[Task to carry out]:
Please give back, word for word, only the lines starting at the one containing "lia. rewrite orb_false_r." and ending at the one containing "wf b -> 0 <= idx -> 0 <= s ->" within the material below.

[Records provided]:
Lemma testbit_leNumber l k :
  bytes_ok l -> 0 <= k -> Z.testbit (leNumber l) k = Z.testbit (default 0 (l !! Z.to_nat (k / 8))) (k mod 8).
Proof.
  intros Hl. revert k. induction Hl as [|d l Hd Hl IH]; intros k Hk; simpl.
  - by rewrite !Z.testbit_0_l.
  - autorewrite with bits. destruct (decide (k < 8)) as [Hlt|Hge].
    + rewrite (Z.testbit_neg_r _ (k - 8)) by lia. rewrite orb_false_r.
      rewrite Z.div_small, Z.mod_small by lia. done.
    + rewrite IH by lia. rewrite (testbit_above d 8) by lia. simpl.
      replace (k mod 8) with ((k - 8) mod 8) by (Z.div_mod_to_equations; lia).
      replace (Z.to_nat (k / 8)) with (S (Z.to_nat ((k - 8) / 8))); [done|].
      Z.div_mod_to_equations; lia.
Qed.

Lemma entry_specEntry b i : wf b -> 0 <= i < size b -> entry b i = specEntry b i.
Proof.
  intros Hw Hi. pose proof (wf_width b Hw) as Hwid. destruct Hw as (Hb & Hs & Hlen & Hok).
  destruct (field_in_byte (bits b) i Hb ltac:(lia)) as [Ho How].
  unfold entry, specEntry. rewrite <- Z.land_ones by lia.
  apply Z.bits_inj'. intros k Hk. rewrite testbit_getField by lia. autorewrite with bits.
  destruct (Z.ltb_spec k (bits b)); [|by rewrite !andb_false_r]. rewrite !andb_true_r.
  rewrite testbit_leNumber by (done || lia).
  assert ((k + i * bits b) / 8 = i * bits b / 8 /\
          (k + i * bits b) mod 8 = k + i * bits b mod 8) as [-> ->]; [|done].
  widths Hb; Z.div_mod_to_equations; lia.
Qed.

(** ** Properties *)

(** C15: [Set] implements update of the abstract list of statuses on every
    branch: an index inside the list and a status that fits the width update
    exactly that entry and keep the bitmap well formed; anything else is an
    error that changes nothing, and the byte access never goes out of range. *)
Theorem Set_refines (b : Bitmap) (idx s : Z) :
  wf b -> 0 <= idx -> 0 <= s ->
  match Set_ b idx s with
  | Ok b' => idx < size b /\ s < 2 ^ bits b /\ wf b' /\
             bits b' = bits b /\ size b' = size b /\
             statuses b' = <[Z.to_nat idx := s]> (statuses b)
  | Err (ErrMsg _) => size b <= idx \/ 2 ^ bits b <= s
  | Err _ => False
  end.
Proof.
  intros Hw Hi Hst. pose proof (wf_width b Hw). destruct (Z.ltb_spec idx (size b)) as [Hlt|Hge].
  2: { unfold Set_. replace (size b <=? idx) with true by lia. by left. }
  destruct (Z.ltb_spec s (2 ^ bits b)) as [Hfit|Hbig].
  - destruct (Set_entry b idx s Hw ltac:(lia) ltac:(lia)) as (b' & -> & Hw' & Hb & Hsz & He).
    split_and!; try done. apply statuses_ext; auto with go.
  - unfold Set_. replace (size b <=? idx) with false by lia.
    rewrite fieldMask_eq by apply Hw.
    assert (Z.ones (bits b) = 2 ^ bits b - 1) as Hones by (rewrite Z.ones_equiv; lia).
    replace (Z.ones (bits b) <? s) with true by lia. by right.
Qed.

(** The bitmap of the draft's second worked example: 12 entries of 2 bits. *)
Definition draftExample : Bitmap := MkBitmap 2 12 [0xC9; 0x44; 0xF9].

Lemma draftExample_wf : wf draftExample.
Proof.
  split_and!; [reflexivity|unfold sizeOk; simpl; lia|vm_compute; reflexivity|].
  apply (bool_decide_unpack _). vm_compute. exact I.
Qed.

Lemma Set_refines_witness :
  match Set_ draftExample 2 3 with
  | Ok b' => statuses b' = [1; 2; 3; 3; 0; 1; 0; 1; 1; 2; 3; 3]
  | Err _ => False
  end.
Proof.
  pose proof (Set_refines draftExample 2 3 draftExample_wf ltac:(lia) ltac:(lia)) as H.
  destruct (Set_ draftExample 2 3) as [b'|e] eqn:E; [|vm_compute in E; discriminate].
  destruct H as (_ & _ & _ & _ & _ & H). rewrite H. vm_compute. reflexivity.
Defined.

(** [Get] reads the abstract list: the status at an index inside the list,
    an error outside it, and never a panic; a status read always fits the
    width. *)
Theorem Get_refines (b : Bitmap) (idx : Z) :
  wf b -> 0 <= idx ->
  match Get b idx with
  | Ok s => statuses b !! Z.to_nat idx = Some s /\ 0 <= s < 2 ^ bits b
  | Err (ErrMsg _) => statuses b !! Z.to_nat idx = None
  | Err _ => False
  end.
Proof.
  intros Hw Hi. pose proof (wf_width b Hw). destruct (Z.ltb_spec idx (size b)) as [Hlt|Hge].
  - rewrite Get_entry by (done || lia). rewrite lookup_statuses by lia.
    split; [done|]. apply getField_range. lia.
  - unfold Get. replace (size b <=? idx) with true by lia.
    apply lookup_ge_None_2. rewrite length_statuses. lia.
Qed.

Lemma Get_refines_witness : Get draftExample 3 = Ok 3 /\ statuses draftExample !! 3%nat = Some 3.
Proof.
  pose proof (Get_refines draftExample 3 draftExample_wf ltac:(lia)) as H.
  destruct (Get draftExample 3) as [s|e] eqn:E; vm_compute in E; [|discriminate].
  injection E as <-. split; [reflexivity|apply H].
Defined.

(** The packing is the one of draft-ietf-oauth-status-list section 4.1: the
    entry [Get] returns is the [bits]-wide digit at bit position [idx*bits] of
    the byte array read as a little-endian number. *)
Theorem Get_draft_layout (b : Bitmap) (idx : Z) :
  wf b -> 0 <= idx < size b -> Get b idx = Ok (specEntry b idx).
Proof. intros Hw Hi. by rewrite Get_entry, entry_specEntry. Qed.

Lemma Get_draft_layout_witness : Get draftExample 11 = Ok (specEntry draftExample 11).
Proof. apply (Get_draft_layout draftExample 11 draftExample_wf). simpl. lia. Defined.

(** A fresh bitmap has every entry VALID: allocation is metadata only. *)
Theorem NewBitmap_all_valid (s w : Z) (b : Bitmap) :
  sizeOk s -> NewBitmap s w = Ok b ->
  wf b /\ statuses b = replicate (Z.to_nat s) StatusValid.
Proof.
  intros Hs HN. pose proof (NewBitmap_wf s w b HN Hs) as (Hw & Hb & Hsz & Hd). split; [done|].
  apply list_eq. intros k. destruct (decide (k < Z.to_nat s)%nat) as [Hk|Hk].
  - replace k with (Z.to_nat (Z.of_nat k)) at 1 by lia. rewrite lookup_statuses by lia.
    rewrite lookup_replicate_2 by lia. f_equal. unfold entry. rewrite Hd.
    match goal with |- getField (default 0 ?o) _ _ = _ => assert (default 0 o = 0) as -> end.
    { destruct (_ !! _) eqn:E; [|done]. by apply lookup_replicate in E as [-> _]. }
    unfold getField. by rewrite Z.shiftr_0_l.
  - rewrite !lookup_ge_None_2; [done|..]; rewrite ?length_replicate, ?length_statuses; lia.
Qed.

Lemma NewBitmap_all_valid_witness :
  match NewBitmap 5 2 with Ok b => statuses b = [0; 0; 0; 0; 0] | Err _ => False end.
Proof.
  destruct (NewBitmap 5 2) as [b|e] eqn:E; [|vm_compute in E; discriminate].
  apply (NewBitmap_all_valid 5 2 b); [unfold sizeOk; lia|done].
Defined.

[Answer space]:
    + rewrite (Z.testbit_neg_r _ (k - 8)) by lia. rewrite orb_false_r.
      rewrite Z.div_small, Z.mod_small by lia. done.
    + rewrite IH by lia. rewrite (testbit_above d 8) by lia. simpl.
      replace (k mod 8) with ((k - 8) mod 8) by (Z.div_mod_to_equations; lia).
      replace (Z.to_nat (k / 8)) with (S (Z.to_nat ((k - 8) / 8))); [done|].
      Z.div_mod_to_equations; lia.
Qed.

Lemma entry_specEntry b i : wf b -> 0 <= i < size b -> entry b i = specEntry b i.
Proof.
  intros Hw Hi. pose proof (wf_width b Hw) as Hwid. destruct Hw as (Hb & Hs & Hlen & Hok).
  destruct (field_in_byte (bits b) i Hb ltac:(lia)) as [Ho How].
  unfold entry, specEntry. rewrite <- Z.land_ones by lia.
  apply Z.bits_inj'. intros k Hk. rewrite testbit_getField by lia. autorewrite with bits.
  destruct (Z.ltb_spec k (bits b)); [|by rewrite !andb_false_r]. rewrite !andb_true_r.
  rewrite testbit_leNumber by (done || lia).
  assert ((k + i * bits b) / 8 = i * bits b / 8 /\
          (k + i * bits b) mod 8 = k + i * bits b mod 8) as [-> ->]; [|done].
  widths Hb; Z.div_mod_to_equations; lia.
Qed.

(** ** Properties *)

(** C15: [Set] implements update of the abstract list of statuses on every
    branch: an index inside the list and a status that fits the width update
    exactly that entry and keep the bitmap well formed; anything else is an
    error that changes nothing, and the byte access never goes out of range. *)
Theorem Set_refines (b : Bitmap) (idx s : Z) :
  wf b -> 0 <= idx -> 0 <= s ->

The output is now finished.